Herzog, Chaim (1918–1997)
HERZOG, CHAIM (1918–1997)
Israeli military and political figure born in 1918, in Belfast (Ireland), died in 1997. In 1936, Chaim Herzog came to Israel, where he joined up with the Haganah. Two years later he returned to Great Britain to study law. At the outbreak of World War II he enlisted in the British Army, where he served as an officer in the intelligence service. In 1946 he married Ora Ambash, whose sister was the wife of Abba Eban. He finished his legal studies in Palestine and became the head of the security section of the Jewish Agency. At the time of the first Arab-Israel war in 1948, he was assigned to the Israeli intelligence services. Two years later he was named military attaché to the Israeli embassy in Washington. In 1957 he returned to Israel and became commander of the Central military region. After three years as commander Herzog was promoted to the rank of general and became head of the Aman (Israeli military intelligence service). Two years later, he resigned from the army to start a law career and then a political one. In 1965 he joined the
RAFI Party, along with David Ben-Gurion and Shimon Peres.
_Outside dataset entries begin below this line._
(** ** The merge of an update patch *)

(** C4.  A patch that sets nothing but the name leaves every other field
    of the stored device as it was. *)
Theorem updateDeviceFields_name_only :
  forall (E : Env) (s : St E) (from to : Device.t),
    Device.Addressable from = Addressable.zero ->
    Device.Service from = DeviceService.zero ->
    Device.Profile from = DeviceProfile.zero ->
    Device.AdminState from = "" ->
    Device.Description from = "" ->
    Device.Labels from = None ->
    Device.LastConnected from = 0%Z ->
    Device.LastReported from = 0%Z ->
    Device.Location from = None ->
    Device.OperatingState from = "" ->
    Device.Origin from = 0%Z ->
    let to' := snd (value (run E (updateDeviceFields from to) s)) in
    Device.Addressable to' = Device.Addressable to
    /\ Device.Service to' = Device.Service to
    /\ Device.Profile to' = Device.Profile to
    /\ Device.AdminState to' = Device.AdminState to
    /\ Device.Description to' = Device.Description to
    /\ Device.Labels to' = Device.Labels to
    /\ Device.LastConnected to' = Device.LastConnected to
    /\ Device.LastReported to' = Device.LastReported to
    /\ Device.Location to' = Device.Location to
    /\ Device.OperatingState to' = Device.OperatingState to
    /\ Device.Origin to' = Device.Origin to
    /\ Device.Id to' = Device.Id to.
Proof.
  intros E s from to HA HS HP Has Hd Hl Hlc Hlr Hloc Hos Ho to'. subst to'.
  unfold updateDeviceFields.
  rewrite HA, HS, HP, Has, Hd, Hl, Hlc, Hlr, Hloc, Hos, Ho.
  unfold when. cbn. run_cases; cbn; repeat split; reflexivity.
Qed.

Lemma updateDeviceFields_name_only_witness :
  Device.Addressable
    (snd (value (run Mem.env (updateDeviceFields nameOnly dev1) (registry Mem.noFaults))))
  = addr1.
Proof.
  refine (proj1 (@updateDeviceFields_name_only Mem.env (registry Mem.noFaults)
                   nameOnly dev1 _ _ _ _ _ _ _ _ _ _ _)); reflexivity.
Defined.



(** The merge only reads the registry and writes nothing on the response. *)
Lemma updateDeviceFields_reads_only (E : Env) (s : St E) (from to : Device.t) :
  let tr := trace (run E (updateDeviceFields from to) s) in
  writes tr = [] /\ response tr = [] /\ updateAttempt tr = None.
Proof.
  unfold updateDeviceFields. run_cases; cbn; repeat split; reflexivity.
Qed.

(** The errors of the merge: an unresolvable reference, a duplicate name,
    or the failure of the name lookup other than not found. *)
Lemma updateDeviceFields_errors (E : Env) (s : St E) (from to : Device.t) (e : error) :
  let r := run E (updateDeviceFields from to) s in
  fst (value r) = Some e ->
  (exists msg, In msg referenceNotFound /\ e = errors_New msg)
  \/ e = errors_New "Duplicate name for Device"
  \/ (nameLookup (trace r) = Some (Device.Name from, Err e) /\ e <> ErrNotFound).
Proof.
  unfold updateDeviceFields. run_cases; cbn; intros H; try discriminate;
    injection H as <-;
    first [ left; eexists; split; [|reflexivity]; cbn; tauto
          | right; left; reflexivity
          | right; right; split; [reflexivity|];
            match goal with Hb : neqErrNotFound (Some ?e0) = true |- _ =>
              destruct e0; cbn in Hb; discriminate end ].
Qed.

(** ** Setting the operating state *)

Lemma GetOperatingState_invalid (os : string) :
  os <> "ENABLED" -> os <> "DISABLED" -> GetOperatingState os = ("", false).
Proof.
  intros H1 H2. unfold GetOperatingState.
  destruct (String.eqb_spec os "ENABLED"); [contradiction|].
  destruct (String.eqb_spec os "DISABLED"); [contradiction|]. reflexivity.
Qed.

(** Whatever [models.GetOperatingState] accepts, a state that it rejects
    is answered with the invalid-state error before any call is made. *)
Lemma restSetDeviceOpState_rejected
  (cfg : ConfigurationStruct.t) (E : Env) (s : St E) (did n os : string) :
  snd (GetOperatingState os) = false ->
  let msg := ("Invalid State: " ++ os ++ " Must be 'ENABLED' or 'DISABLED'")%string in
  run E (restSetDeviceOpStateById cfg did os) s
  = (tt, [EOut (HttpError msg StatusServiceUnavailable); EOut (LogError msg)], s)
  /\ run E (restSetDeviceOpStateByName cfg (Ok n) os) s
     = (tt, [EOut (LogError msg); EOut (HttpError msg StatusServiceUnavailable)], s).
Proof.
  intros H msg. unfold restSetDeviceOpStateById, restSetDeviceOpStateByName.
  rewrite H. split; reflexivity.
Qed.

(** C6.  A request to set the operating state to a string other than
    ENABLED and DISABLED is answered with the invalid-state error, by id
    and by name alike, and the handler makes no call at all: the registry
    is neither read nor written and the environment is left in the state
    it was in. *)
Theorem restSetDeviceOpState_invalid_state :
  forall (cfg : ConfigurationStruct.t) (E : Env) (s : St E) (did n os : string),
    os <> "ENABLED" -> os <> "DISABLED" ->
    let msg := ("Invalid State: " ++ os ++ " Must be 'ENABLED' or 'DISABLED'")%string in
    run E (restSetDeviceOpStateById cfg did os) s
    = (tt, [EOut (HttpError msg StatusServiceUnavailable); EOut (LogError msg)], s)
    /\ run E (restSetDeviceOpStateByName cfg (Ok n) os) s
       = (tt, [EOut (LogError msg); EOut (HttpError msg StatusServiceUnavailable)], s).
Proof.
  intros cfg E s did n os H1 H2 msg.
  apply restSetDeviceOpState_rejected.
  rewrite (GetOperatingState_invalid H1 H2). reflexivity.
Qed.

Lemma restSetDeviceOpState_invalid_state_witness :
  run Mem.env (restSetDeviceOpStateById cfg (Hex "device000001") "BROKEN") (registry Mem.noFaults)
  = (tt,
     [EOut (HttpError "Invalid State: BROKEN Must be 'ENABLED' or 'DISABLED'"
                      StatusServiceUnavailable);
      EOut (LogError "Invalid State: BROKEN Must be 'ENABLED' or 'DISABLED'")],
     registry Mem.noFaults).
Proof.
  refine (proj1 (@restSetDeviceOpState_invalid_state cfg Mem.env (registry Mem.noFaults)
                   (Hex "device000001") "thermostat" "BROKEN" _ _)); discriminate.
Defined.

(** C9.  In the handler that sets the operating state by id, once the
    registry update has been attempted no error is ever written on the
    response, and when the update fails the handler produces no output at
    all, neither a response nor a log line: the failure is swallowed and
    the error branch that follows the update is dead. *)
Theorem restSetDeviceOpStateById_update_failure_silent :
  forall (cfg : ConfigurationStruct.t) (E : Env) (s : St E) (did os : string)
         (d : Device.t) (x : option error),
    let tr := trace (run E (restSetDeviceOpStateById cfg did os) s) in
    updateAttempt tr = Some (d, x) ->
    (x <> None -> outputs tr = [])
    /\ (forall msg code, ~ In (EOut (HttpError msg code)) tr).
Proof.
  intros cfg E s did os d x tr. subst tr.
  unfold restSetDeviceOpStateById, notifyDeviceAssociates, postNotification.
  destruct (GetOperatingState os) as [newOs f].
  run_cases; cbn; intros H; try discriminate; injection H as <- <-;
    (split; [intros Hx; try reflexivity; contradiction|]);
    intros msg code HIn;
    repeat (destruct HIn as [HIn | HIn]; [discriminate|]); exact HIn.
Qed.

Lemma restSetDeviceOpStateById_update_failure_silent_witness :
  outputs (trace (run Mem.env (restSetDeviceOpStateById cfg (Hex "device000001") "DISABLED")
                      (registry updateDown))) = [].
Proof.
  refine (proj1 (@restSetDeviceOpStateById_update_failure_silent cfg Mem.env
                   (registry updateDown) (Hex "device000001") "DISABLED"
                   (Device.setOperatingState "DISABLED" dev1) (Some backendDown) _) _).
  - reflexivity.
  - discriminate.
Defined.

(** The sibling handler, by name, reports the same failure. *)
Lemma restSetDeviceOpStateByName_reports_update_failure
  (cfg : ConfigurationStruct.t) (E : Env) (s : St E) (n os : string)
  (d : Device.t) (e : error) :
  let tr := trace (run E (restSetDeviceOpStateByName cfg (Ok n) os) s) in
  updateAttempt tr = Some (d, Some e) ->
  response tr = [HttpError (Error e) StatusServiceUnavailable].
Proof.
  intros tr. subst tr.
  unfold restSetDeviceOpStateByName, notifyDeviceAssociates, postNotification.
  destruct (GetOperatingState os) as [newOs f].
  run_cases; cbn; intros H; try discriminate; injection H as <- <-; reflexivity.
Qed.

(** ** Creation *)

(** The creation gives up before the add only for an unresolvable
    reference or an empty state. *)
Lemma restAddNewDevice_rejected_before_add
  (cfg : ConfigurationStruct.t) (E : Env) (s : St E) (d : Device.t) :
  let tr := trace (run E (restAddNewDevice cfg (Ok d)) s) in
  addAttempt tr = None ->
  createRejected ": A device must be associated to an Addressable" tr
  \/ createRejected ": A device must be associated with a device service" tr
  \/ createRejected ": A device must be associated with a device profile" tr
  \/ response tr
     = [HttpError "Device can't have null operating state or admin state" StatusConflict].
Proof.
  intros tr. subst tr.
  unfold createRejected, restAddNewDevice, notifyDeviceAssociates, postNotification.
  run_cases; cbn; intros H; try discriminate;
    first [ left; eexists; reflexivity
          | right; left; eexists; reflexivity
          | right; right; left; eexists; reflexivity
          | right; right; right; reflexivity ].
Qed.

(** C7.  When the creation submits a device to the registry and the add
    fails, a uniqueness violation is answered with the conflict "Duplicate
    name for device" and any other failure with service unavailable; the
    rejected add is the only change the handler asks of the registry. *)
Theorem restAddNewDevice_add_failure :
  forall (cfg : ConfigurationStruct.t) (E : Env) (s : St E) (d d' : Device.t) (e : error),
    let tr := trace (run E (restAddNewDevice cfg (Ok d)) s) in
    addAttempt tr = Some (d', Err e) ->
    (e = ErrNotUnique ->
     response tr = [HttpError "Duplicate name for device" StatusConflict])
    /\ (e <> ErrNotUnique ->
        response tr = [HttpError (Error e) StatusServiceUnavailable])
    /\ writes tr = [ECall (AddDevice d') (Err e)].
Proof.
  intros cfg E s d d' e tr. subst tr.
  unfold restAddNewDevice, notifyDeviceAssociates, postNotification.
  run_cases; cbn; intros H; try discriminate;
    injection H as <- <-;
    (split; [|split]; [intros He | intros He | reflexivity]);
    match goal with Hb : isErrNotUnique ?e0 = _ |- _ => destruct e0 end;
    try discriminate; try congruence; reflexivity.
Qed.

(** The candidate [duplicate] has the name of a stored device: its
    references resolve, its states are set, the registry rejects the add
    and stores nothing. *)
Lemma restAddNewDevice_add_failure_witness :
  response (trace (run Mem.env (restAddNewDevice cfg (Ok duplicate)) (registry Mem.noFaults)))
  = [HttpError "Duplicate name for device" StatusConflict]
  /\ Mem.devices (final (run Mem.env (restAddNewDevice cfg (Ok duplicate))
                             (registry Mem.noFaults)))
     = [dev1; dev2].
Proof.
  split; [| reflexivity].
  refine (proj1 (@restAddNewDevice_add_failure cfg Mem.env (registry Mem.noFaults)
                   duplicate
                   (Device.setProfile prof1
                      (Device.setService svc1 (Device.setAddressable addr2 duplicate)))
                   ErrNotUnique _) _); reflexivity.
Defined.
In June, during the 1967 War, he became the leading military commentator on Israel's national radio, Kol Israel. After the war's end, he resumed his service in the Israel Defense Force to become the first military governor of the occupied West Bank. In 1969 he quit the army for a career in the Israel Labor Party. In 1975 he was named Israeli ambassador to the United Nations. In 1983, two years after having been elected Member of Knesset on the Labor ticket, he was a candidate to succeed Yitzhak Navon as the president of the Jewish state. Much to everyone's surprise, he was elected to the presidency, partly owing to the backing of the Sephardi party, TAMI. In 1988 he was reelected for a second term. Herzog died in Apri1 1997, at the age of 79. For many Israelis he remains "the president of the Jewish people" because of the great efforts he made to tighten the ties between the Diaspora and the Jewish state.